Au début de notre travail nous nous sommes interrogés sur les possibilités et les limites propres à l’approche psychanalytique dans le traitement des enfants autistes et psychotiques. Le travail de reformulation clinico-conceptuelle était sous-tendu par l’hypothèse selon laquelle l’éducation peut jouer un rôle thérapeutique. Il a ainsi très vite débouché sur une remise en question des frontières classiques généralement admises entre soin et éducation. La traduction de l’expression « Educação Terapêutica » en français n’est pas simple, car ses objectifs et son fonctionnement ne correspondent pas à l’expression déjà consacrée « Éducation thérapeutique ». Une traduction possible de ce dispositif à facettes multiples pourrait être : éducation à visée clinico-thérapeutique, ou plus simplement : éducation à visée thérapeutique. Ou encore, éducation à visée du sujet.
La possibilité de formuler l’hypothèse selon laquelle l’éducation pourrait être thérapeutique repose sur deux prémisses fondamentales : d’une part, la psychanalyse ne se substitue pas à l’éducation et, d’autre part, l’éducation de n’importe quel enfant – ordinaire, handicapé, en souffrance psychique ou en risque d’évolution autistique – relève du champ de la parole et du langage. La réalité psychique – quelle qu’elle soit, selon la théorisation que l’on aura choisie – relève nécessairement de l’éducation, donc à notre avis de l’intervention d’un adulte envers un enfant. La condition pour qu’un enfant grandisse est l’éducation qui requiert la parole adressée par un adulte. Dans l’éducation à visée thérapeutique ou à visée du sujet, l’éducation est donc pensée comme la transmission, de la part des adultes, de marques symboliques d’appartenance ou de filiation à une histoire au sein de laquelle l’enfant peut conquérir pour lui-même un lieu d’énonciation (de Lajonquière, 2013). En d’autres termes, il faut que l’enfant puisse se positionner en tant que sujet dans le champ de la parole et du langage.

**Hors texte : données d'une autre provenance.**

(** C6: in the report of [rr_artefacts], "ectopic" is false at the first
    two and the last two indices, and "long" and "short" are false at the
    first and the last index. *)
Theorem edges_unlabelled (C : Collaborators) (rr : ndarray)
    (c1 c2 alpha : Q) (input_type : string) (rep : ArtefactReport) :
  rr_artefacts C rr c1 c2 alpha input_type = Ok rep ->
  let n := length (ectopic rep) in
  (2 <= n)%nat
  /\ length (long rep) = n /\ length (short rep) = n
  /\ (forall i : nat,
        (i < n)%nat -> (i < 2 \/ n - 2 <= i)%nat ->
        ectopic rep !! i = Some false)
  /\ long rep !! 0%nat = Some false
  /\ long rep !! (n - 1)%nat = Some false
  /\ short rep !! 0%nat = Some false
  /\ short rep !! (n - 1)%nat = Some false.
Proof.
  intros H.
  apply rr_artefacts_inv in H as (rr' & sp & _ & -> & Hn & Hal & Hrep).
  destruct Hrep as [He Hl Hs _ _]. destruct Hal as [H11 _ _ _ _ _ _].
  cbv zeta. rewrite He, Hl, Hs.
  split; [exact Hn|]. split; [reflexivity|]. split; [reflexivity|].
  revert He Hl Hs. unfold decide_artefacts.
  destruct (long_short_decision _ _ _ _) as [lb sb]. simpl.
  rewrite H11. set (n := length (values rr')) in *.
  rewrite !length_set_range, !length_insert.
  intros He Hl Hs.
  split; [|repeat split].
  - intros i Hi Hedge. destruct (decide (i < 2)%nat) as [Hlo|Hhi].
    + apply lookup_set_range; [lia|]. rewrite length_set_range, He. exact Hi.
    + apply lookup_set_range_false, lookup_set_range; [lia|].
      rewrite He. exact Hi.
  - rewrite list_lookup_insert_ne by lia.
    apply list_lookup_insert_eq. lia.
  - apply list_lookup_insert_eq. rewrite length_insert. lia.
  - rewrite list_lookup_insert_ne by lia.
    apply list_lookup_insert_eq. lia.
  - apply list_lookup_insert_eq. rewrite length_insert. lia.
Qed.

Lemma edges_unlabelled_witness :
  exists rep,
    rr_artefacts_default Demo.collaborators rr_missed_short = Ok rep
    /\ length (ectopic rep) = 12%nat
    /\ ectopic rep !! 1%nat = Some false
    /\ ectopic rep !! 10%nat = Some false
    /\ long rep !! 0%nat = Some false
    /\ long rep !! 11%nat = Some false
    /\ short rep !! 0%nat = Some false
    /\ short rep !! 11%nat = Some false.
Proof.
  pose proof (edges_unlabelled Demo.collaborators rr_missed_short
                (dec 13 100) (dec 17 100) (dec 52 10) "rr_ms") as T.
  unfold rr_artefacts_default.
  destruct (rr_artefacts _ _ _ _ _ _) as [rep|e] eqn:E;
    [|vm_compute in E; discriminate E].
  specialize (T rep eq_refl). cbv zeta in T.
  assert (length (ectopic rep) = 12%nat) as Hlen
    by (vm_compute in E; injection E as <-; reflexivity).
  rewrite Hlen in T.
  destruct T as (_ & _ & _ & He & Hl0 & Hl1 & Hs0 & Hs1).
  exists rep. split; [reflexivity|]. split; [exact Hlen|].
  split; [apply He; lia|]. split; [apply He; lia|].
  split; [exact Hl0|]. split; [exact Hl1|]. split; [exact Hs0|exact Hs1].
Defined.

(** C1: on the series [rr_two_long] sample 7 is long by the first decision
    and the first difference is larger (in magnitude) at sample 9 than at
    sample 8, yet sample 8 gets no label at all: the loop meant to extend
    the label tests [cond[i] is True], which no element of a NumPy array
    satisfies. *)
Theorem long_label_not_extended (C : Collaborators) :
  exists sp rep,
    subspaces rr_two_long (dec 52 10) = Ok sp
    /\ rr_artefacts_default C rr_two_long = Ok rep
    /\ (long_short_decision (sp_s11 sp) (sp_s22 sp) (sp_mRR sp)
          (values rr_two_long)).1 !! 7%nat = Some true
    /\ flt (fabs (at_ (sp_s11 sp) 8)) (fabs (at_ (sp_s11 sp) 9)) = true
    /\ long rep !! 7%nat = Some true
    /\ long rep !! 8%nat = Some false
    /\ short rep !! 8%nat = Some false
    /\ missed rep !! 8%nat = Some false
    /\ extra rep !! 8%nat = Some false
    /\ ectopic rep !! 8%nat = Some false.
Proof.
  eexists. eexists.
  split; [vm_compute; reflexivity|].
  split; [vm_compute; reflexivity|].
  repeat split; vm_compute; reflexivity.
Qed.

Revenons finalement au premier élément, le politique : si le psychanalyste accepte que son champ de travail soit aussi le champ de l’éducatif, il ne laissera pas ce champ en proie du discours de la Science et du comportementalisme. Loin de le coloniser, il ferait partie de ce champ, il en serait au cœur, puisque le sujet y est aussi. En plus, être dans le champ éducatif, c’est abandonner le champ de la maladie, de la pathologie, du traitement, de la thérapeutique, bref, de la médecine. N’est-ce pas là une réponse politique aux efforts d’anéantissement de la psychanalyse ? C’est bien ce qu’a compris Robert Levy, en proposant ce congrès. J’espère bien que notre effort n’aura pas été en vain.